Dollar Tree started putting out their stuff already? (score)


----------



## 22606 (Aug 11, 2008)

I haven't seen a whole lot yet, but Halloween Express and BuyCostumes have some new items at their sites.


----------



## pumpkinpie (Jul 9, 2011)

Txjoker75 said:


> Dollar Tree has spider web and flameless tea lights.


YAY!!!!! that always means kick off time for me  Looks like Ill have to start checking weekly for my creepy cloth, hands and feet...thanks for the tip


----------



## Paint It Black (Sep 15, 2011)

abcdistributing.com has what looks like a cool interactive skeleton in hammock, sound activated. not too expensive either at $17.95


----------



## bognosh (Jun 16, 2012)

you know you spend too much time on buycostumes.com when you can tell something it new to their site before you scroll down enough to see the word "New" in green.... Spirit's got a preview coming up this July. I told my boyfriend that in May when I saw their notification... he just laughs at me.


----------



## Spookhouse 2012 (Jun 12, 2012)

Paint It Black said:


> abcdistributing.com has what looks like a cool interactive skeleton in hammock, sound activated. not too expensive either at $17.95


I didn't see that one and I just checked, what category is it under?


----------



## Spookhouse 2012 (Jun 12, 2012)

bognosh said:


> you know you spend too much time on buycostumes.com when you can tell something it new to their site before you scroll down enough to see the word "New" in green.... Spirit's got a preview coming up this July. I told my boyfriend that in May when I saw their notification... he just laughs at me.


I'm the same with Spirit


----------



## bognosh (Jun 16, 2012)

Spirit and Buycostumes are my go-to sites, but I'm learning so much on this forum.


----------



## Paint It Black (Sep 15, 2011)

Spookhouse 2012 said:


> I didn't see that one and I just checked, what category is it under?


just type "halloween" in the search bar and it will come up with 23 other items.


----------



## Spookhouse 2012 (Jun 12, 2012)

Paint It Black said:


> just type "halloween" in the search bar and it will come up with 23 other items.
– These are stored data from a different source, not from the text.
(* ===== verification/Mbr.v ===== *)
(** * The master boot record (kernel/src/fs/mbr.rs)

    The four partition entries at offset 446 and the boot signature of a sector,
    and reading the first sector through the ATA driver. *)

From stdpp Require Import base numbers list gmap strings.
From S2P Require Import Prelude ByteStr Bpb Block Fat32 Ports Ata.

#[local] Open Scope Z_scope.
#[local] Open Scope rust_scope.

Definition MBR_BOOT_SIG : Z := 0xAA55.
Definition MAX_PARTITIONS : Z := 4.

Inductive PartitionType :=
  | Empty
  | Fat12
  | Fat16Small
  | Fat16Large
  | Fat32Chs
  | Fat32Lba
  | Ntfs
  | LinuxSwap
  | Linux
  | Extended
  | Unknown (b : Z).

#[export] Instance PartitionType_eq_dec : EqDecision PartitionType.
Proof. solve_decision. Defined.

Definition from_byte (byte : Z) : PartitionType :=
  if byte =? 0x00 then Empty
  else if byte =? 0x01 then Fat12
  else if (byte =? 0x04) || (byte =? 0x06) then Fat16Small
  else if byte =? 0x0B then Fat32Chs
  else if byte =? 0x0C then Fat32Lba
  else if byte =? 0x07 then Ntfs
  else if byte =? 0x82 then LinuxSwap
  else if byte =? 0x83 then Linux
  else if (byte =? 0x05) || (byte =? 0x0F) then Extended
  else Unknown byte.

Definition type_name (t : PartitionType) : string :=
  match t with
  | Empty => "Empty"
  | Fat12 => "FAT12"
  | Fat16Small => "FAT16"
  | Fat16Large => "FAT16 (Large)"
  | Fat32Chs => "FAT32 (CHS)"
  | Fat32Lba => "FAT32 (LBA)"
  | Ntfs => "NTFS"
  | LinuxSwap => "Linux Swap"
  | Linux => "Linux"
  | Extended => "Extended"
  | Unknown _ => "Unknown"
  end.

Record PartitionEntry := mkPartition {
  boot_indicator : Z;
  partition_type : PartitionType;
  type_byte : Z;
  chs_first : list Z;
  chs_last : list Z;
  lba_first : Z;
  sector_count : Z;
}.

Definition is_active (p : PartitionEntry) : bool := boot_indicator p =? 0x80.
Definition is_empty_partition (p : PartitionEntry) : bool := bool_decide (partition_type p = Empty).
Definition lba_last (p : PartitionEntry) : Z :=
  if 0 <? sector_count p then lba_first p +₃₂ sector_count p -₃₂ 1 else lba_first p.
Definition size_bytes (p : PartitionEntry) : Z := sector_count p *₆₄ SECTOR_SIZE.

Record MbrTable := mkMbr {
  boot_sig : Z;
  partitions : list PartitionEntry;
  valid : bool;
}.

Definition no_partition : PartitionEntry :=
  mkPartition 0 Empty 0 (replicate 3 0) (replicate 3 0) 0 0.

Definition MbrTable_new : MbrTable := mkMbr 0 (zrepeat MAX_PARTITIONS no_partition) false.

(** One entry of 16 bytes. *)
Definition parse_entry (entry : list Z) : outcome PartitionEntry :=
  type_byte ← zget entry 4;
  boot_indicator ← zget entry 0;
  lba_first ← get_u32 entry 8;
  sector_count ← get_u32 entry 12;
  first ← zslice entry 1 4;
  chs_first ← zcopy (replicate 3 0) 0 first;
  last ← zslice entry 5 8;
  chs_last ← zcopy (replicate 3 0) 0 last;
  mret (mkPartition boot_indicator (from_byte type_byte) type_byte chs_first chs_last
          lba_first sector_count).

(** The loop over the entries [idx]. *)
Fixpoint parse_entries (sector : list Z) (idx : list Z) (parts : list PartitionEntry) :
    outcome (list PartitionEntry) :=
  match idx with
  | [] => mret parts
  | i :: idx =>
      let offset := 446 + i * 16 in
      entry ← zslice sector offset (offset + 16);
      p ← parse_entry entry;
      parts' ← zset parts i p;
      parse_entries sector idx parts'
  end.

Definition MbrTable_parse (sector : list Z) : outcome MbrTable :=
  if zlen sector <? SECTOR_SIZE then mret MbrTable_new else
  b510 ← zget sector 510;
  b511 ← zget sector 511;
  let boot_sig := le_val [b510; b511] in
  let valid := boot_sig =? MBR_BOOT_SIG in
  partitions ← parse_entries sector (range 0 MAX_PARTITIONS) (zrepeat MAX_PARTITIONS no_partition);
  mret (mkMbr boot_sig partitions valid).

Definition partition_count (t : MbrTable) : Z :=
  if negb (valid t) then 0
  else zlen (filter (λ p, is_empty_partition p = false) (partitions t)).

Definition active_partition (t : MbrTable) : option PartitionEntry :=
  snd <$> list_find (λ p, is_active p = true) (partitions t).

Definition read_mbr `{PortIO P} : M (AtaSystem P) (result MbrTable string) :=
  s ← get;
  match ata s with
  | None => mret (Err "No ATA driver")
  | Some _ =>
      '(r, buf) ← on_machine (read_sectors PRIMARY_BASE false 0 1 (zrepeat SECTOR_SIZE 0));
      match r with
      | Err _ => mret (Err "Read error")
      | Ok _ =>
          t ← liftO (MbrTable_parse buf);
          mret (Ok t)
      end
  end.

(** ** Reading back what was written *)

(** The on-disk form of an entry. *)
Definition encode_partition (p : PartitionEntry) : list Z :=
  boot_indicator p :: chs_first p ++ type_byte p :: chs_last p ++
  le_bytes 4 (lba_first p) ++ le_bytes 4 (sector_count p).

Record partition_wf (p : PartitionEntry) : Prop := {
  pw_type : partition_type p = from_byte (type_byte p);
  pw_first : length (chs_first p) = 3%nat;
  pw_last : length (chs_last p) = 3%nat;
  pw_lba : 0 ≤ lba_first p < 2 ^ 32;
  pw_count : 0 ≤ sector_count p < 2 ^ 32;
}.

Lemma length_encode_partition p : partition_wf p → length (encode_partition p) = 16%nat.
Proof.
  intros [_ Hf Hl _ _]. unfold encode_partition. cbn [length].
  rewrite length_app, Hf. cbn [length]. rewrite length_app, Hl, length_app, !length_le_bytes. done.
Qed.

Lemma parse_encode p : partition_wf p → parse_entry (encode_partition p) = Ret p.
Proof.
  destruct p as [bi pt ty cf cl lf sc]. intros [Ht Hf Hl Hlba Hsc].
  cbn in Ht, Hf, Hl, Hlba, Hsc.
  destruct cf as [|f0 [|f1 [|f2 [|]]]]; try done. destruct cl as [|l0 [|l1 [|l2 [|]]]]; try done.
  pose proof (length_le_bytes 4 lf) as Hlf. pose proof (length_le_bytes 4 sc) as Hlc.
  pose proof (le_val_bytes 4 lf Hlba) as Hvf. pose proof (le_val_bytes 4 sc Hsc) as Hvc.
  unfold encode_partition. cbn [boot_indicator chs_first type_byte chs_last lba_first sector_count].
  set (bf := le_bytes 4 lf) in *. set (bc := le_bytes 4 sc) in *. clearbody bf bc.
  destruct bf as [|a0 [|a1 [|a2 [|a3 [|]]]]]; try done.
  destruct bc as [|c0 [|c1 [|c2 [|c3 [|]]]]]; try done.
  transitivity (Ret (mkPartition bi (from_byte ty) ty [f0; f1; f2] [l0; l1; l2]
    (le_val [a0; a1; a2; a3]) (le_val [c0; c1; c2; c3]))); [reflexivity|]. by rewrite Hvf, Hvc, Ht.
Qed.

Lemma zslice_app {A} (l k r : list A) a b :
  a = zlen l → b = a + zlen k → zslice (l ++ k ++ r) a b = Ret k.
Proof.
  intros -> ->. pose proof (zlen_nonneg l). pose proof (zlen_nonneg k). pose proof (zlen_nonneg r).
  rewrite zslice_ok by (rewrite ?zlen_app; lia).
  replace (zlen l + zlen k - zlen l) with (zlen k) by lia.
  unfold zlen. by rewrite !Nat2Z.id, drop_app_length, take_app_length.
Qed.

Lemma parse_entries_spec pre rest ps done_ todo :
  Forall partition_wf ps → length todo = length ps → zlen pre = 446 + zlen done_ * 16 →
  parse_entries (pre ++ concat (encode_partition <$> ps) ++ rest)
    (range (zlen done_) (zlen done_ + zlen ps)) (done_ ++ todo) = Ret (done_ ++ ps).
Proof.
  intros Hps. revert pre done_ todo. induction Hps as [|p ps Hp Hps IH]; intros pre done_ todo Ht Hpre.
  - apply nil_length_inv in Ht as ->. change (zlen (@nil PartitionEntry)) with 0.
    by rewrite range_nil by lia.
  - destruct todo as [|t todo]; [done|]. injection Ht as Ht. rewrite zlen_cons.
    pose proof (zlen_nonneg ps). pose proof (zlen_nonneg done_).
    rewrite (range_cons (zlen done_)) by lia. cbn [parse_entries].
    assert (zlen (encode_partition p) = 16) as Hlen by (unfold zlen; by rewrite length_encode_partition).
    rewrite fmap_cons. cbn [concat]. rewrite <- (app_assoc (encode_partition p)).
    rewrite zslice_app by lia. cbn [mbind outcome_bind]. rewrite parse_encode by done.
    cbn [mbind outcome_bind]. rewrite zset_ok by (rewrite zlen_app, zlen_cons; pose proof (zlen_nonneg todo); lia).
    cbn [mbind outcome_bind].
    rewrite insert_app_r_alt by (unfold zlen; lia).
    replace (Z.to_nat (zlen done_) - length done_)%nat with 0%nat by (unfold zlen; lia).
    cbn [insert list_insert]. rewrite (app_assoc pre).
    change (done_ ++ p :: todo) with (done_ ++ [p] ++ todo).
    change (done_ ++ p :: ps) with (done_ ++ [p] ++ ps). rewrite !(app_assoc done_ [p]).
    replace (zlen done_ + 1) with (zlen (done_ ++ [p])) by (rewrite zlen_app; done).
    replace (zlen done_ + (1 + zlen ps)) with (zlen (done_ ++ [p]) + zlen ps)
      by (rewrite zlen_app; change (zlen [p]) with 1; lia).
    apply IH; [done|]. rewrite !zlen_app, Hlen. change (zlen [p]) with 1. lia.
Qed.

Lemma filter_nonempty ps :
  Forall partition_wf ps →
  filter (λ p, is_empty_partition p = false) ps = filter (λ p, type_byte p ≠ 0) ps.
Proof.
  induction 1 as [|p ps [Ht _ _ _ _] _ IH]; [done|]. rewrite !filter_cons, IH.
  assert (is_empty_partition p = false ↔ type_byte p ≠ 0) as Hiff.
  { unfold is_empty_partition. rewrite bool_decide_eq_false, Ht. unfold from_byte.
    destruct (Z.eqb_spec (type_byte p) 0); [done|]. by repeat case_match. }
  by destruct (decide (is_empty_partition p = false)), (decide (type_byte p ≠ 0)); naive_solver.
Qed.

(** C36. Round trip: any boot code, four partition entries and two signature bytes, laid
    out as a sector, are parsed back to exactly those entries, in order, with their
    types decoded; the table is valid exactly when the signature is 55 AA, and only
    then are partitions counted. *)
Theorem mbr_round_trip code ps b510 b511 :
  zlen code = 446 → length ps = 4%nat → Forall partition_wf ps → is_byte b510 → is_byte b511 →
  ∃ t, MbrTable_parse (code ++ concat (encode_partition <$> ps) ++ [b510; b511]) = Ret t ∧
    partitions t = ps ∧ (valid t = true ↔ b510 = 0x55 ∧ b511 = 0xAA) ∧
    partition_count t = (if valid t then zlen (filter (λ p, type_byte p ≠ 0) ps) else 0).
Proof.
  intros Hcode Hps Hwf H0 H1. set (sector := code ++ _).
  assert (zlen (concat (encode_partition <$> ps)) = 64) as Hlen.
  { destruct ps as [|p0 [|p1 [|p2 [|p3 [|]]]]]; try done. rewrite !Forall_cons in Hwf.
    destruct Hwf as (W0 & W1 & W2 & W3 & _). rewrite !fmap_cons. cbn [concat fmap list_fmap].
    rewrite !zlen_app. unfold zlen. by rewrite !length_encode_partition. }
  assert (zlen sector = 512) as Hs by (unfold sector; rewrite !zlen_app, Hcode, Hlen; done).
  assert (zget sector 510 = Ret b510 ∧ zget sector 511 = Ret b511) as [Hg0 Hg1].
  { unfold sector. rewrite app_assoc.
    assert (length (code ++ concat (encode_partition <$> ps)) = 510%nat) as Hl
      by (rewrite length_app; unfold zlen in *; lia).
    split; apply zget_lookup; try lia; rewrite lookup_app_r by lia; rewrite Hl; done. }
  eexists. split.
  - unfold MbrTable_parse. rewrite Hs. change (512 <? SECTOR_SIZE) with false. cbn iota.
    rewrite Hg0, Hg1. cbn [mbind outcome_bind].
    pose proof (parse_entries_spec code [b510; b511] ps [] (zrepeat MAX_PARTITIONS no_partition) Hwf) as Hp.
    fold sector in Hp. change (zlen (@nil PartitionEntry)) with 0 in Hp.
    replace (0 + zlen ps) with MAX_PARTITIONS in Hp by (unfold zlen; by rewrite Hps).
    cbn [app] in Hp. rewrite Hp by (by rewrite ?Hps). reflexivity.
  - cbn [partitions valid]. split; [done|]. unfold is_byte in *. split.
    + cbn [le_val]. unfold MBR_BOOT_SIG. split; [|by intros [-> ->]].
      intros He%Z.eqb_eq. lia.
    + unfold partition_count. cbn [valid partitions]. destruct (_ =? _); [|done]. cbn [negb]. f_equal.
      by apply filter_nonempty.
Qed.

(** The last sector of a partition that reaches past 2^32 wraps to a small number. *)
Lemma lba_last_wraps p :
  partition_wf p → 2 ^ 32 < lba_first p + sector_count p → lba_last p < lba_first p.
Proof.
  intros [_ _ _ Hl Hc] Hover. unfold lba_last. destruct (Z.ltb_spec 0 (sector_count p)); [|lia].
  unfold wrap. dlia.
Qed.

Definition w_partition : PartitionEntry := mkPartition 0x80 Fat32Lba 0x0C [1; 1; 0] [9; 9; 9] 2048 4096.

Lemma w_partition_wf : partition_wf w_partition.
Proof. split; try done; vm_compute; (split; [discriminate|reflexivity]). Qed.
Lemma no_partition_wf : partition_wf no_partition.
Proof. split; try done; vm_compute; (split; [discriminate|reflexivity]). Qed.

Lemma mbr_round_trip_witness :
  ∃ t, MbrTable_parse (zrepeat 446 0 ++ concat (encode_partition <$>
      [w_partition; no_partition; no_partition; no_partition]) ++ [0x55; 0xAA]) = Ret t ∧
    partitions t = [w_partition; no_partition; no_partition; no_partition] ∧ valid t = true.
Proof.
  destruct (mbr_round_trip (zrepeat 446 0) [w_partition; no_partition; no_partition; no_partition]
    0x55 0xAA) as (t & Ht & Hp & Hv & _); try done.
  - rewrite !Forall_cons. split; [exact w_partition_wf|].
    split; [exact no_partition_wf|]. split; [exact no_partition_wf|].
    split; [exact no_partition_wf|constructor].
  - exists t. split; [exact Ht|]. split; [exact Hp|]. apply Hv. split; reflexivity.
Defined.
Thanks Paint it Black I just went on their site under outdoor decor and they just had a few items that weren't very good


----------



## RCIAG (Jul 19, 2010)

Lakeside Collection has some stuff up too.


----------



## Spookhouse 2012 (Jun 12, 2012)

Dang ABC Distributing has awesome stuff. I like the
a) Groundbreaking Witch $8.95
b) Interactive Skeleton Hammock $17.95
Does anyone else like these? I'm probably gonna get a groundbreaking witch, anyone else?


----------



## Saruman of Many Colours (Sep 8, 2010)

Just noticed this very nice black metal plaque on Bed Bath & Beyond's website: http://www.bedbathandbeyond.com/product.asp?SKU=14818243

Have no idea whether it's available in-store yet, though.


----------



## badgirl (May 4, 2008)

Ross Dept. Store had several place settings of black on ivory skull dishware. Very reminiscent of Pottery Barn's line. Each 4 piece pack was 9.99


----------



## 22606 (Aug 11, 2008)

bognosh said:


> Spirit's got a preview coming up this July. I told my boyfriend that in May when I saw their notification... he just laughs at me.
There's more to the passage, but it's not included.